A wie Anarchie

Thomas Zipp malt, als sei das Leben ein einziger Trip. Seine Bilder werden ihm aus den Händen gerissen. Im Oldenburger Kunstverein zeigt er, was die Käufer übrig ließen

Man kommt hinein in den Kunstverein, und es poltern einem 33 schwarze Objekte entgegen. Sie bewegen sich nicht mehr, denn sie sitzen auf kleinen Bremsklötzen. Aber sie drängeln trotzdem mit einer unheimlichen Energie. Je weiter sie vom Bild entfernt sind, desto voluminöser werden sie, die größten sind fast hüfthoch.

Was ist das? Falsche Frage. Die Leinwand dahinter bietet auf acht Metern Breite Platz für die Fantasie. Ein Bergpanorama ist zu sehen, schwarz-grüne Felsen, Häuserblocks ohne Fenster. Vor dem Himmel, zwischen den Tälern, verlaufen rote Fäden. Sie sehen aus wie Wäscheleinen. Drei schwarze – ja, was nun? – Pillen, Bomben, James-Bond-Autos fallen herab. Die restlichen 30 clustern wie gesagt aus dem Bild und harren ihrer Deutung.

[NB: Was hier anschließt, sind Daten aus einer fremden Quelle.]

(** * okec: task dispatching at the base stations

    A shallow embedding of [src/base_station.cc]: the dispatching record kept
    by [base_station_container], its bounds-checked accessors, and the two
    message handlers of [base_station] ([on_dispatching_message] and
    [on_offloading_message]), followed by the properties the specification
    states about them. *)

From stdpp Require Import base option list gmap strings pretty.
From Stdlib Require Import ZArith NArith.

Local Open Scope string_scope.
Local Open Scope list_scope.
Local Open Scope nat_scope.

(** ** Data *)

(** [ns3::Ipv4Address] wraps a 32-bit unsigned value and a port is a
    [uint16_t]; neither is ever computed with here, only compared and copied. *)
Definition Ipv4Address := N.
Definition port_t := N.

(** A task as the handlers read it: [t->id()], [t->needed_cpu_cycles()],
    [t->needed_memory()], [t->budget()]. *)
Record task := Task {
  id : string;
  needed_cpu_cycles : Z;
  needed_memory : Z;
  budget : Z
}.

(** An edge device as the handlers read it: [device->get_address()],
    [device->get_port()], [device->free_cpu_cycles()],
    [device->free_memory()], [device->price()]. *)
Record edge_device := EdgeDevice {
  dev_address : Ipv4Address;
  dev_port : port_t;
  free_cpu_cycles : Z;
  free_memory : Z;
  price : Z
}.

(** The message type tags of [message.h] that [base_station.cc] names. *)
Inductive message_type :=
| message_dispatching
| message_handling
| message_dispatching_success
| message_dispatching_failure
| message_offloading_task.

(** A message carries a type tag and a task; [msg.type(x)] overwrites the
    tag and [msg.to_task()] reads the task. *)
Record message := Message {
  msg_type : message_type;
  to_task : task
}.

„Jedes hat eine Zahl, da musste mal etwas Ordnung rein. Hier, die 14, die lieb ich einfach“, sagt Thomas Zipp und streichelt fast zärtlich über die Nummer 14. Die Dinger hat er mit einem Freund gebastelt, die Bögen aus Holz ausgesägt und mit Nesseltuch überspannt. Dann mit schwarzer Farbe übertüncht. Zipp sucht Sinn. Warum nicht auch durch schwarze Pillen? Die Tiefe, die Höhe, das Böse, das Gute, alles ist drin.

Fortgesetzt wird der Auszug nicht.